By Tom Still

MADISON, Wis. – Social media has credibility problems … and financial troubles.

The linkage between the two is becoming clearer by the day and helps to explain why industry leaders are scrambling to find business models that work.

Elon Musk’s $44 billion acquisition of Twitter and the resulting swirl of layoffs, increased debt load and likely format changes have attracted the most scrutiny, but the rest of the social media industry has its woes as well.

Musk’s personality and politics makes everything he does seem bigger than a SpaceX rocket, but something had to give with a company that had lost money eight of the last 10 years. About half of Twitter’s 7,500-person workforce may be laid off, users may pay for previously free features, and some major advertisers remain on pause.

There’s also plenty of angst over what free-speech purist Musk will allow (or not allow) in terms of “verified” content. (Just ask comedian Kathy Griffin, who got the boot from Twitter for impersonating Musk online.) Some Twitter-like competitors, such as Mastodon, are reporting a surge in new users that may be linked to that uncertainty.

The Twitter-sphere is not the only social media world spinning on a wobbly axis.

Other social media companies have been grappling with reduced digital advertising this year, in part because privacy laws, policy changes and public opinion have made it harder for those advertisers to target users.

Snap, home to Snapchat, laid off about 20% of its employees in August and recently logged its slowest quarterly revenue growth since it was formed. Snap’s stock price tumbled for much of the year but may be stabilizing of late.
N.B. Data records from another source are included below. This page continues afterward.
(** ** What a configuration guarantees *)

Lemma orr_inl {A B E} (x : A + E) (f : A → B + E) b : orr x f = inl b → ∃ a, x = inl a ∧ f a = inl b.
Proof. destruct x as [a|e]; [by exists a|done]. Qed.

Lemma positive_inl env name dflt maximum x :
  0 ≤ dflt → positive env name dflt maximum = inl x → 1 ≤ x ≤ maximum.
Proof.
  intros Hd. unfold positive. destruct (env name) as [v|]; simpl.
  - unfold parse_u64. destruct (parse_Z v) as [z|]; simpl; [|done]. destruct (_ && _) eqn:Hz; [|done].
    apply andb_true_iff in Hz as [[_ Hz%Z.leb_le]%andb_true_iff _].
    destruct (_ || _) eqn:E; [done|]. intros [= ->]. apply orb_false_iff in E as [E1%Z.eqb_neq E2%Z.ltb_ge]. lia.
  - destruct (_ || _) eqn:E; [done|]. intros [= ->]. apply orb_false_iff in E as [E1%Z.eqb_neq E2%Z.ltb_ge]. lia.
Qed.

(** One seat, inside the plan. *)
Definition isolated_seat (p : lock_payload) : Prop :=
  ∃ seat index, lp_seat_ids p = [seat] ∧ lp_seat_indices p = [index] ∧ 0 < seat ∧ 0 < index ≤ lp_total_seat_count p ∧
    0 < lp_showtime_id p ∧ 0 < lp_user_id p.

Lemma validate_inl p : validate p = inl tt ↔ isolated_seat p.
Proof.
  unfold validate, isolated_seat. split.
  - destruct (_ || _) eqn:E; [done|]. intros _.
    repeat match goal with H : _ || _ = false |- _ => apply orb_false_iff in H as [H ?] end.
    repeat match goal with
           | H : bool_decide _ = false |- _ => apply bool_decide_eq_false in H; apply dec_stable in H
           | H : (_ <=? _) = false |- _ => apply Z.leb_gt in H | H : (_ <? _) = false |- _ => apply Z.ltb_ge in H end.
    destruct (lp_seat_ids p) as [|seat []]; try done. destruct (lp_seat_indices p) as [|index []]; try done.
    simpl in *. exists seat, index. repeat split; lia.
  - intros (seat & index & -> & -> & H). cbn [length]. rewrite !(bool_decide_eq_false_2 (1%nat ≠ 1%nat)) by auto.
    destruct (_ || _) eqn:E; [|done]. exfalso. simpl in E.
    rewrite !orb_true_iff, !Z.leb_le, Z.ltb_lt in E. lia.
Qed.

Lemma from_env_inl `{JsonText} env c :
  from_env env = inl c →
  isolated_seat (cf_payload c) ∧ 1 ≤ cf_rps c ≤ 10000 ∧ 1 ≤ cf_duration_seconds c ≤ 14400 ∧
  1 ≤ cf_workers c ≤ 5000 ∧ 1 ≤ cf_threads c ≤ 32.
Proof.
  unfold from_env. intros (text & _ & (p & _ & ([] & Hv%validate_inl & Hc)%orr_inl)%orr_inl)%orr_inl.
  apply orr_inl in Hc as (rps & Hr%positive_inl & Hc); [|lia].
  apply orr_inl in Hc as (dur & Hd%positive_inl & Hc); [|lia].
  apply orr_inl in Hc as (ws & Hw%positive_inl & Hc); [|lia].
  apply orr_inl in Hc as (ths & Ht%positive_inl & Hc); [|lia].
  apply orr_inl in Hc as (id & _ & [= <-]). simpl. auto 10.
Qed.

(** What the load phase needs of a configuration: nothing saturates and no counter can wrap
    around. *)
Definition config_ok (c : config) : Prop :=
  attempts_of c = cf_rps c * cf_duration_seconds c ∧ 0 < attempts_of c ∧ queue_size c = 2 * cf_workers c ∧ 0 < cf_workers c ∧
  attempts_of c + cf_workers c < 2 ^ 64.

Lemma config_ok_bounds c :
  1 ≤ cf_rps c ≤ 10000 → 1 ≤ cf_duration_seconds c ≤ 14400 → 1 ≤ cf_workers c ≤ 5000 → config_ok c.
Proof.
  intros Hr Hd Hw. unfold config_ok, attempts_of, queue_size, saturating_mul.
  assert (1 ≤ cf_rps c * cf_duration_seconds c ≤ 144000000) by nia. lia.
Qed.

Lemma from_env_ok `{JsonText} env c : from_env env = inl c → config_ok c.
Proof. intros (_ & Hr & Hd & Hw & _)%from_env_inl. by apply config_ok_bounds. Qed.

(** ** Sums over the workers *)

Definition at_state (w w' : load_worker) : Z := if bool_decide (w = w') then 1 else 0.
Fixpoint tally (f : load_worker → Z) (ws : list load_worker) : Z :=
  match ws with [] => 0 | w :: ws => f w + tally f ws end.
Meta Platforms, the Facebook parent, appears poised to lay off a chunk of its 87,000-person workforce, as well. Meta shares have also fell in the stock market this year but rallied when layoff news broke.

Traditional tech giants are also hiring fewer people these days, if at all. Amazon has paused hiring for its corporate workforce; Microsoft, Google, YouTube, Lyft and other firms not necessarily tied directly to social media are also cooling their hiring paces.

Long under fire for its Chinese ownership, TikTok may now face a U.S. ban over allegations that its China-based engineers accessed personal data on users in the United States and Europe – even transferring some European data to China. TikTok is already the King of Deep Fakes, which is a term for cleverly edited or synthesized material that can be funny but can also mislead people.

Not even Donald Trump’s platform, Truth Social, is immune from challenges. Some believe its conservative users will turn to Musk’s Twitter, and there’s a chance Trump’s $1.3 billion deal to finance Truth Social could unravel if its lead investor is forced to prematurely return money to stockholders.

Meanwhile, Ye, the rapper formerly known as Kanye West, has said he plans to buy Parler, another right-wing social media site. Ye-ikes!

No wonder BBC.com devoted a Nov. 7 story to why many people are turning away from digital screens in what the news organization described as “social media sobriety.”

Why are some people turning away from social media? Reasons cited by experts include privacy concerns; trolling by anonymous haters (the Russians were back at it in time for the election); a sense of wasting time over random toxicity; and even a correlation between heavy social-media use, less sleep and higher anxiety.

It’s important to remember social media only burst on to the scene within the past two decades. Mark Zuckerberg and a few fellow Harvard students started it on campus in early 2004 (late 2003 if you count its predecessor, FaceMash) and it wasn’t open to the public until two years later.

For most of social media’s short history, people seemed willing to trade privacy for free access almost entirely supported by advertisers. The resulting explosion in users across so many platforms may have reached a saturation point as users confront the reality that few things in life are free, and fewer still are free forever.